Minority Women Are More Ambitious. Why Aren't They Getting Ahead?
Women of color are more likely to seek career advancement than their white counterparts, but they still can't win the race to the top in the legal profession.
January 29, 2019 at 08:41 PM
4 minute read
The original version of this story was published on The American Lawyer
How ironic: Despite their low status as minorities among minorities, women of color are resolute in their determination to get ahead. In fact, minority women tend to be much more ambitious than their white sisters and, in some cases, more than white men.
That ambition seems counterintuitive, considering how few minority women make it to equity partnership in Big Law (2.81 percent) or the C-suite of major corporations (3.9 percent). Yet that's the revelation in the latest McKinsey & Co. and LeanIn.Org study on women in the workplace. Consider these findings:
- Minority women (76 percent or more, depending on ethnicity) are more likely than white women (68 percent) to seek advancement.
- Some groups of minority women aspire to obtain promotions more than men (83 percent of Asian women and 80 percent of black women vs. just 75 percent of all men).
- Asian women topped all groups of men and women in negotiating for raises and promotions (34 percent negotiated for raises and 44 percent for promotions vs. 29 percent and 36 percent for men, respectively).
- More women of color than white women want to be a top executive (38 percent of black women, 44 percent of Latina women and 51 percent of Asian women vs. just 29 percent of white women)

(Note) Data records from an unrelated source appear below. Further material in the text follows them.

(** For r >= 0, Exp-04's Bresenham walk starts at (0, r), moves
    between 8-adjacent pixels (one step right, at most one step down),
    and its last row moves past the diagonal: the second octant is
    covered without gaps. *)
Theorem bresenham_octant_walk (r : Z) :
  0 <= r ->
  exists rows, Bresenham.bresenham_Yaxis r = Some rows /\
    hd_error (map row_pt rows) = Some (0, r) /\
    chain adj8_step (map row_pt rows) /\
    (forall w, last_opt rows = Some w -> yInc w < xInc w).
Proof.
  intros Hr. destruct (bres_mid_walk r) as (rb & rm & Hb & Hm & H2).
  destruct (mid_walk_accurate r) as (rm' & Hm' & Hok). rewrite Hm in Hm'. injection Hm' as <-.
  pose proof Hm as Hs. unfold Midpoint.midpoint_Yaxis in Hs. cbn [isub exact_ops] in Hs.
  destruct (mid_loop_shape _ _ _ _ _ Hs) as (Hnil & Hhd & Hch & Hlast).
  assert (Hpt : map row_pt rb = map row_pt rm)
    by (apply (Forall2_map_eq _ _ bres_mid_rel); [intros a b [Hab _]; exact (f_equal fst Hab) | exact H2]).
  assert (Hnx : map row_next rb = map row_next rm)
    by (apply (Forall2_map_eq _ _ bres_mid_rel); [intros a b [Hab _]; exact (f_equal snd Hab) | exact H2]).
  exists rb. split; [exact Hb|]. rewrite Hpt. split; [|split].
  - destruct rm as [|w rm]; [pose proof (proj1 Hnil eq_refl); lia|]. simpl. f_equal. apply Hhd. reflexivity.
  - apply (chain_adj8 r); [exact Hch|]. eapply Forall_impl; [|exact Hok]. tauto.
  - intros w Hw. assert (Hl : last_opt (map row_next rb) = Some (row_next w))
      by (rewrite last_opt_map, Hw; reflexivity).
    rewrite Hnx, last_opt_map in Hl. destruct (last_opt rm) as [w'|] eqn:E; [|discriminate].
    cbn [option_map] in Hl. unfold row_next in Hl. injection Hl as Hx Hy.
    specialize (Hlast w' eq_refl). lia.
Qed.

(** C4. Exp-04 as compiled: with 32-bit wrap-around arithmetic,
    [display] emits exactly the vertices of the exact-integer model for
    every radius 0 <= r <= 2^26, so no intermediate value overflows. *)
Theorem bresenham_int32_exact (axis_choice r : Z) :
  0 <= r <= 2 ^ 26 ->
  @Bresenham.display int32_ops axis_choice r = @Bresenham.display exact_ops axis_choice r.
Proof.
  intros Hr. unfold Bresenham.display. destruct (axis_choice =? 1).
  - rewrite bres_int32_Yaxis by exact Hr. reflexivity.
  - rewrite !bres_x_swap_walk, bres_int32_Yaxis by exact Hr. reflexivity.
Qed.

(** The X-axis variants of Exp-04 and Exp-05, started at (r, 0),
    print exactly the rows of the Y-axis variants with x and y
    exchanged, on any integer arithmetic. *)
Theorem xaxis_mirrors_yaxis (ops : IntOps) (r : Z) :
  Bresenham.bresenham_Xaxis r = option_map (map swap_row) (Bresenham.bresenham_Yaxis r) /\
  Midpoint.midpoint_Xaxis r = option_map (map swap_row) (Midpoint.midpoint_Yaxis r).
Proof. split; [apply bres_x_loop_swap | apply mid_x_loop_swap]. Qed.

Lemma frames_printed {ops : IntOps} a r n :
  Midpoint.frames a r true n = repeat (Some []) n.
Proof. induction n as [|n IH]; simpl; [reflexivity | rewrite IH; reflexivity]. Qed.

(** The first frame of Exp-05 contains the top pixel (0, r). *)
Lemma midpoint_first_frame a r :
  0 <= r ->
  exists pts, fst (Midpoint.display a r false) = Some pts /\ In (0, r) pts.
Proof.
  intros Hr. destruct (midpoint_Yaxis_some r) as [rm Hm].
  pose proof Hm as Hs. unfold Midpoint.midpoint_Yaxis in Hs. cbn [isub exact_ops] in Hs.
  destruct (mid_loop_shape _ _ _ _ _ Hs) as (Hnil & Hhd & _ & _).
  destruct rm as [|w rm]; [pose proof (proj1 Hnil eq_refl); lia|].
  specialize (Hhd w eq_refl). unfold row_pt in Hhd. injection Hhd as Hx Hy.
  unfold Midpoint.display; cbn [negb fst]. destruct (a =? 1).
  - rewrite Hm. eexists; split; [reflexivity|]. simpl. rewrite Hx, Hy. left; reflexivity.
  - unfold Midpoint.midpoint_Xaxis. rewrite (mid_x_loop_swap _ 0 r). cbn [isub exact_ops].
    rewrite Hs. eexists; split; [reflexivity|]. simpl. rewrite Hx, Hy. right; left; reflexivity.
Qed.

(** C5. Exp-05's [display] plots only on its first call: the [static
    bool printed] flag meant to print the decision table once also
    skips every [plot8Points] call, so for r >= 0 the first frame holds
    the top pixel (0, r) and every later redisplay draws nothing. *)
Theorem midpoint_display_only_first_frame (axis_choice r : Z) (n : nat) :
  0 <= r ->
  exists pts,
    Midpoint.frames axis_choice r false (S n) = Some pts :: repeat (Some []) n /\
    In (0, r) pts.
Proof.
  intros Hr. destruct (midpoint_first_frame axis_choice r Hr) as (pts & Hf & Hin).
  exists pts. split; [|exact Hin]. cbn [Midpoint.frames].
  destruct (Midpoint.display axis_choice r false) as [f p] eqn:E.
  cbn [fst] in Hf. subst f. unfold Midpoint.display in E. cbn [negb] in E.
  injection E as _ <-. rewrite frames_printed. reflexivity.
Qed.

(** Witnesses: the claims with hypotheses, at concrete inputs. *)

Lemma bresenham_octant_walk_witness :
  0 <= 10 /\
  exists rows, Bresenham.bresenham_Yaxis 10 = Some rows /\
    hd_error (map row_pt rows) = Some (0, 10) /\
    chain adj8_step (map row_pt rows) /\
    (forall w, last_opt rows = Some w -> yInc w < xInc w).
Proof. split; [lia | apply (bresenham_octant_walk 10); lia]. Defined.

Lemma bresenham_int32_exact_witness :
  0 <= 250 <= 2 ^ 26 /\
  @Bresenham.display int32_ops 1 250 = @Bresenham.display exact_ops 1 250.
Proof. split; [lia | apply (bresenham_int32_exact 1 250); lia]. Defined.

Lemma midpoint_display_only_first_frame_witness :
  0 <= 7 /\
  exists pts,
    Midpoint.frames 2 7 false 3 = Some pts :: repeat (Some []) 2 /\ In (0, 7) pts.
Proof. split; [lia | apply (midpoint_display_only_first_frame 2 7 2); lia]. Defined.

While we might expect a gender divide in workplace attitudes, what's jolting is the apparent ambition gap between women of color and white women. Though all women face enormous hurdles in reaching the top (remember, women make up only 20 percent of equity partners), white women dominate that select club. (The 2018 Vault/MCCA Law Firm Diversity Survey found that white women are making gains in law firms.) If any group should feel encouraged about going for the brass ring, it should be white women. Why, then, are more of them hanging back while women of color are fighting the daunting odds?